Now, if you're a power user or programmer, this is *so* much worse (being both is even worse). Several IDEs and compilers (Visual Studio, SQL Server, service packs for both, Windows SDK, sample DBs for SQL Server, AVR Studio 5 -- oops gotta reinstall VS2010 SP1 again now, Eclipse, CodeWarrior, Imagecraft, Keil, eabi toolchain + CMSIS, etc). Now configure VS and others to your needs. Reinstall Resharper/VisualAssistX/CodeRush or whatever you use, SVN/Hg/Git/whatever tools (cmd line/shell GUIs/multiple IDE integration) and their "ignore" files and various settings, various VS extensions via NuGet, VMWare Workstation and several virtual machine images for testing (also, the vSphere 5 client), several JTAG/BDM-related tools and drivers for embedded folks, IDA Pro, etc. There goes yet another day.
God forbid you also use other kinds of software! Now my color profiles and prefs, my custom photoshop workspaces (and tons of other settings/presets), bridge settings, my custom pre-flight settings in acrobat, font sets in suitcase fusion, brush settings in Painter, outlook signatures, your company's templates for various CAD apps, and countless other things in numerous other apps (e.g. telling wireshark not to go crazy because of TCP checksums, extra folders in CCleaner, internal codec settings in MPC-HC, Intuos tablet settings, fixing errors in WMP's library, etc). That's assuming that nothing goes wrong on anything, not that it's uncommon for a Windows security update to fail or something along those lines. Some people would even add some games to this list.
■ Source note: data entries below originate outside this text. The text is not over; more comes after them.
(* ===== verification/ExactMain.v ===== *)
(** * The verdict of the exact verifier

    What [main] of benchmarks/timescale/verify_exact.py leaves in its output file
    when it returns. *)

From Stdlib Require Import ZArith Lia.
From S2P Require Import Prelude PyText PyFloat PyValue Json Sha256 Dataset Limits Oracle Redact Inputs Effect PgCopy World Report Clients Setup Queries Argparse Arguments Fresh History FreshRun VerifyExact VerifyAgg Driver VerifyRemote.

(** ** The verification leaves the body and the files alone *)

Section frame.
Context (E : environment).

Lemma keeps_perform keys r : evolves (keeps keys) (perform E r).
Proof. apply (asks_keeps (λ _, True)). by apply (asks_perform E). Qed.

Lemma keeps_with_pg keys (f : world → pg_client) : evolves (keeps keys) (modify (λ w, with_pg (f w) w)).
Proof. intros w. done. Qed.

Hint Resolve keeps_with_pg : evolves.
Hint Extern 1 (evolves (keeps _) (perform _ _)) => apply keeps_perform : evolves.

Lemma keeps_pg_connect keys credentials deadline : evolves (keeps keys) (pg_connect E credentials deadline).
Proof. unfold pg_connect, deadline_timeout, monotonic, pg_execute_on. evolve. Qed.

Lemma keeps_pg_query keys deadline q params : evolves (keeps keys) (pg_query E deadline q params).
Proof. apply (asks_keeps (λ _, True)). by apply asks_pg_query. Qed.

Lemma keeps_varve_sql keys varve stmt : evolves (keeps keys) (varve_sql E varve stmt).
Proof. apply (asks_keeps (λ _, True)). by apply asks_varve_sql. Qed.

Lemma keeps_varve_request keys varve method path body : evolves (keeps keys) (varve_request E varve method path body).
Proof. apply (asks_keeps (λ _, True)). by apply asks_varve_request. Qed.

Hint Resolve keeps_pg_connect keeps_pg_query keeps_varve_sql keeps_varve_request : evolves.

Lemma keeps_close keys : evolves (keeps keys) (close_both E).
Proof.
  unfold close_both. apply evolves_bind; [apply _| |intros v; apply evolves_bind; [apply _| |intros p; evolve]];
    apply evolves_catch; unfold varve_close, pg_close, close_connection, get_pg; [evolve|].
  apply evolves_bind; [apply _|by intros w|]. intros client. evolve.
Qed.

Lemma keeps_cleanup keys {A} (m : io A) : evolves (keeps keys) m → evolves (keeps keys) (with_cleanup E m).
Proof.
  intros Hm w. specialize (Hm w). unfold with_cleanup. destruct (m w) as [r w1]. pose proof (keeps_close keys w1) as Hc.
  destruct (close_both E w1) as [c w2]. simpl in *. destruct r, c; simpl; by etransitivity.
Qed.

Lemma evolves_paged R `{!PreOrder R} {T} `{EqDecision T} label (normalize : pyval → result T) show backends page_size expected :
  Forall (λ b : @fetcher world, ∀ offset limit, evolves R (b.2 offset limit)) backends →
  evolves R (verify_paged label normalize show backends page_size expected).
Proof.
  intros Hb. assert (Hpages : ∀ fuel l offset pages, evolves R (verify_pages label normalize show backends page_size fuel l offset pages)).
  { induction fuel as [|fuel IH]; intros l offset pages; [by apply evolves_raise|]. cbn [verify_pages].
    apply evolves_bind; [done| |intros _; destruct (take _ l); [by apply evolves_ret|apply IH]].
    clear IH. induction Hb as [|b bs Hf Hbs IHb]; [by apply evolves_ret|]. cbn [efor]. apply evolves_bind; [done| |intros _; exact IHb].
    unfold check_page. evolve. }
  unfold verify_paged. destruct (_ || _); [by apply evolves_raise|]. apply evolves_bind; [done|apply Hpages|]. intros []. by apply evolves_ret.
Qed.

Lemma keeps_verify_remote keys plan credentials deadline : evolves (keeps keys) (verify_remote E plan credentials deadline).
Proof.
  unfold verify_remote. evolve. apply keeps_cleanup. unfold verify_contents, pg_open, current_identities. evolve;
    apply evolves_paged; try apply _; unfold raw_fetchers, aggregate_fetchers, pg_page;
    (apply Forall_cons_2; [|apply Forall_cons_2; [|apply Forall_nil_2]]); intros offset limit; eauto with evolves.
Qed.
End frame.

(** ** The output *)

Lemma write_output_Ok E path w w' : write_output E path w = (Ok tt, w') →
  w_body w' = w_body w ∧ ∃ text, report_text (w_body w') = Ok text ∧ dict_get path (w_files w') = Some text.
Proof.
  unfold write_output. intros H. apply eff_bind_Ok in H as (body & w1 & [= <- <-] & H).
  apply eff_bind_Ok in H as (text & w2 & Ht & H). apply lift_Ok in Ht as [Ht ->].
  unfold write_text in H. apply eff_bind_Ok in H as (r & w3 & [= <- <-] & H).
  destruct (respond E _ _) as [[e partial]|]; [by apply eff_bind_Ok in H as (u & w4 & _ & H)|].
  injection H as <-. split; [done|]. exists text. split; [done|]. simpl. by rewrite dict_get_set_eq.
Qed.

Lemma exact_failed_verdict E output credentials e w code w' : exact_failed E output credentials e w = (Ok code, w') →
  code = 1 ∧ verdict output "failed" w' ∧ fget (w_body w') "failure" = VStr (str_take 2000 (failure_text E credentials e)).
Proof.
  unfold exact_failed. intros H. apply eff_bind_Ok in H as (u1 & w1 & [= <- <-] & H).
  apply eff_bind_Ok in H as (now & w2 & [= <- <-] & H). apply eff_bind_Ok in H as (u2 & w3 & [= <- <-] & H).
  apply eff_bind_Ok in H as (u3 & w4 & [= <- <-] & H). apply eff_bind_Ok in H as ([] & w5 & Hw & H).
  injection H as <- <-. apply write_output_Ok in Hw as [Hb Hf]. split; [done|].
  split; [split; [done|]|]; rewrite Hb; cbn [w_body with_body with_history]; body_fields.
Qed.

Lemma later_write_output E path : evolves later (write_output E path).
Proof. unfold write_output. walk_later. Qed.

Lemma later_exact_failed E output credentials e : evolves later (exact_failed E output credentials e).
Proof. unfold exact_failed, utc_now. walk_later; apply later_write_output || (intros w; reflexivity). Qed.

Lemma later_source E path : evolves later (load_source E path).
Proof. unfold load_source. walk_later. Qed.

(** What the output says of the benchmark. *)
Definition preserved_verdict (plan : SourcePlan) : pyval :=
  VDict [("source_benchmark", VStr (source_state plan)); ("source_benchmark_preserved", VBool true);
         ("performance_approval", VBool false);
         ("statement", VStr "Exact verification is diagnostic only and does not promote or approve benchmark performance.")].

Lemma exact_prepare_Ok E report output w plan w' : exact_prepare E report output w = (Ok plan, w') →
  (∃ w1, load_source E report w = (Ok plan, w1) ∧ later w1 w') ∧ fget (w_body w') "verdict" = preserved_verdict plan
  ∧ fget (w_body w') "source_report_sha256" = VStr (source_report_sha256 plan).
Proof.
  unfold exact_prepare. intros H. apply eff_bind_Ok in H as (p & w1 & Hp & H).
  assert (Hlate : later w1 w') by (refine (later_of _ _ _ _ _ H); unfold result_base; walk_later; apply later_write_output).
  apply eff_bind_Ok in H as (body & w2 & Hb & H).
  apply eff_bind_Ok in H as (u & w3 & [= <- <-] & H). apply eff_bind_Ok in H as ([] & w4 & Hw & H). injection H as -> ->.
  split; [eauto|]. apply write_output_Ok in Hw as [-> _]. unfold result_base in Hb. eff_inv Hb. injection Hb as <- <-. done.
Qed.

Lemma exact_attempt_Ok E plan output max_seconds deadline credentials w code w' :
  exact_attempt E plan output max_seconds deadline credentials w = (Ok code, w') →
  code = 0 ∧ verdict output "passed" w'
  ∧ (∃ w1 w2, verify_remote E plan credentials deadline w1 = (Ok (fget (w_body w') "checks"), w2) ∧ later w w1 ∧ later w2 w')
  ∧ ∀ k, k ∉ ["checks"; "state"; "finished_at"] → fget (w_body w') k = fget (w_body w) k.
Proof.
  unfold exact_attempt. intros H. apply eff_bind_Ok in H as (limit & w1 & Hl & H).
  assert (Hbegin : later w w1) by (refine (later_of _ _ _ _ _ Hl); unfold deadline_timeout; walk_later).
  apply eff_bind_Ok in H as (checks & w2 & Hc%wait_for_Ok & H).
  assert (Hend : later w2 w') by (refine (later_of _ _ _ _ _ H); unfold utc_now; walk_later; apply later_write_output).
  apply eff_bind_Ok in H as (u1 & w3 & [= <- <-] & H).
  apply eff_bind_Ok in H as (u2 & w4 & [= <- <-] & H). apply eff_bind_Ok in H as (now & w5 & [= <- <-] & H).
  apply eff_bind_Ok in H as (u3 & w6 & [= <- <-] & H). apply eff_bind_Ok in H as ([] & w7 & Hw & H). injection H as <- <-.
  apply write_output_Ok in Hw as [Hb Hf]. cbn [w_body with_body with_history] in Hb. split; [done|].
  split; [split; [done|rewrite Hb; body_fields]|]. split.
  - exists w1, w2. split; [rewrite Hb; body_fields|done].
  - intros k Hk. rewrite !not_elem_of_cons in Hk. destruct Hk as (H1 & H2 & H3 & _). rewrite Hb, !fget_set_ne by done.
    apply fget_eq. pose proof (keeps_verify_remote E [] plan credentials deadline w1) as [_ K2]. rewrite Hc in K2. simpl in K2.
    rewrite K2 by apply not_elem_of_nil. pose proof (asks_timeout E (λ _, True) deadline (fl_of_Z max_seconds) I w) as (l & _ & Ht).
    rewrite Hl in Ht. simpl in Ht. by subst.
Qed.

(** C9: the exact verifier tells the truth about itself.  When the program returns, the
    output file holds the complete result.  Status 0 means that the report was
    accepted, with a workload within the limits, that the verification against both
    databases returned and that its findings are in the result; the result then says
    [passed], names the verified report by its hash, repeats the benchmark's own
    verdict and approves no performance.  Otherwise the status is 1, the result says
    [failed], and its failure text, 2000 characters at most, is one of three.  It is that of
    the exception that preparing the verification raised, before any credential was
    read; or, when the credentials could not be loaded, the unredacted text of that
    failure, which names the missing variables, is one of four fixed texts, or is that
    of urlsplit on VARVE_URL or of int on PGPORT; or it is the redacted text of the
    exception that the verification raised, and contains none of the credentials that
    are plain: nonempty, without an angle bracket, and no part of the word redacted. *)
Theorem exact_main_verdict E argv w code w' : exact_main E argv w = (Ok code, w') →
  ∃ report output max_seconds w1, exact_arguments E argv w = (Ok (report, output, max_seconds), w1)
  ∧ (code = 0 ∧ verdict output "passed" w'
       ∧ (∃ plan credentials deadline w2 w3 w4 w5, load_source E report w2 = (Ok plan, w3) ∧ accepted plan
         ∧ verify_remote E plan credentials deadline w4 = (Ok (fget (w_body w') "checks"), w5)
         ∧ in_order w1 w2 w3 w4 w5 w'
         ∧ fget (w_body w') "source_report_sha256" = VStr (source_report_sha256 plan)
         ∧ fget (w_body w') "verdict" = preserved_verdict plan)
     ∨ code = 1 ∧ verdict output "failed" w'
       ∧ ∃ failure, fget (w_body w') "failure" = VStr failure
         ∧ ((∃ e w2 w3, exact_prepare E report output w2 = (Err e, w3) ∧ later w1 w2 ∧ later w3 w'
               ∧ failure = str_take 2000 (exn_class e +:+ ": " +:+ exn_msg e))
            ∨ ∃ w2, later w1 w2
                ∧ let environ := respond E (w_history w2) Environ in
                safe_failure environ (str_take 2000) failure
                ∧ ∀ credentials, load_credentials environ = Ok credentials →
                    ∃ plan deadline e w3 w4, exact_attempt E plan output max_seconds deadline credentials w3 = (Err e, w4)
                      ∧ later w2 w3 ∧ later w4 w' ∧ failure = str_take 2000 (clean E credentials e))).
Proof.
  intros H. apply eff_bind_Ok in H as ([[report output] max_seconds] & w1 & Ha & H). exists report, output, max_seconds, w1.
  split; [done|]. apply eff_bind_Ok in H as (u1 & w2 & H2 & H). apply eff_bind_Ok in H as (now & w3 & H3 & H).
  apply eff_bind_Ok in H as (deadline & w4 & H4 & H). apply eff_bind_Ok in H as (started_at & w5 & H5 & H).
  apply eff_bind_Ok in H as (u2 & w6 & H6 & H). apply eff_bind_Ok in H as (prepared & w7 & Hp%catch_Ok & H).
  assert (Hbegin : later w1 w6).
  { apply later_of in H2, H3, H4, H5, H6; try (unfold monotonic, utc_now, reserve_output; walk_later; fail).
    repeat (etransitivity; [eassumption|]). reflexivity. }
  destruct prepared as [plan|e].
  2:{ pose proof (later_of _ _ _ _ (later_exact_failed _ _ _ _) H) as Hend.
      apply exact_failed_verdict in H as (-> & Hv & Hf). right. split; [done|]. split; [done|]. eexists. split; [exact Hf|]. left. eauto 10. }
  apply eff_bind_Ok in H as (environ & w8 & He & H). apply exact_prepare_Ok in Hp as ((wl & Hl & Hlate) & Hverdict & Hhash).
  assert (Hload : later w6 wl) by (refine (later_of _ _ _ _ _ Hl); apply later_source).
  pose proof (later_of _ _ _ _ (later_perform E Environ) He) as Hread. injection He as <- <-.
  destruct (load_credentials _) as [credentials|e] eqn:Hc.
  2:{ apply exact_failed_verdict in H as (-> & Hv & Hf). right. split; [done|]. split; [done|]. eexists. split; [exact Hf|]. right.
      exists w7. split; [by do 2 (etransitivity; [eassumption|])|]. cbv zeta. unfold safe_failure. rewrite Hc. split; [|done].
      split; [done|by apply load_credentials_Err]. }
  apply eff_bind_Ok in H as (r & w9 & Hr%catch_Ok & H). destruct r as [c|e].
  - injection H as -> ->. apply exact_attempt_Ok in Hr as (-> & Hv & (wa & wb & Hrun & Hstart & Hend) & Hkeep). left. split; [done|]. split; [done|].
    exists plan, credentials, deadline, w6, wl, wa, wb. split; [done|]. split; [by eapply load_source_accepted|]. split; [done|].
    split; [split; [done|]; split; [|done]; by repeat (etransitivity; [eassumption|])|].
    rewrite !Hkeep by (apply (bool_decide_unpack _); reflexivity). done.
  - pose proof (later_of _ _ _ _ (later_exact_failed _ _ _ _) H) as Hend. apply exact_failed_verdict in H as (-> & Hv & Hf).
    right. split; [done|]. split; [done|]. eexists. split; [exact Hf|]. right. exists w7. split; [by do 2 (etransitivity; [eassumption|])|].
    cbv zeta. unfold safe_failure. rewrite Hc. split.
    + intros name secret Hin Hs. apply not_true_iff_false. intros Ht%contains_take. by rewrite (failure_text_free _ _ _ _ _ Hin Hs) in Ht.
    + intros creds [= <-]. eexists plan, deadline, e, _, w9. split; [exact Hr|]. do 2 (split; [done|]).
      by destruct credentials; [apply credentials_sound in Hc as [Hc _]|].
Qed.

Definition exact_argv : list string := ["--report"; "report.json"; "--output"; "exact.json"].

Lemma idle_exact_runs : ∃ code w', exact_main idle exact_argv new_world = (Ok code, w').
Proof. apply ok_returns. vm_compute. reflexivity. Qed.

Lemma exact_main_verdict_witness : ∃ code w', exact_main idle exact_argv new_world = (Ok code, w')
  ∧ ∃ output state, verdict output state w' ∧ state ∈ ["passed"; "failed"].
Proof.
  destruct idle_exact_runs as (code & w' & H). exists code, w'. split; [exact H|].
  destruct (exact_main_verdict idle exact_argv new_world code w' H) as (report & output & m & w1 & _ & Hs).
  exists output. destruct Hs as [(_ & Hv & _)|(_ & Hv & _)]; [exists "passed"|exists "failed"]; (split; [exact Hv|]); [left|right; left].
Defined.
I think you now understand why I never want to reinstall unless absolutely necessary. I just don't have that kind of time to waste. Installing Windows itself isn't the issue, it's everything else you have to do after that is. It's so much work that I used to make images of it with TrueImage but by the time I end up needing to restore them almost everything included is out of date so that is typically no help (I'd just have to uninstall everything and reinstall the new versions)
But yeah. I can now save myself a whole 10 minutes in this 3 day long ordeal! I feel so relieved.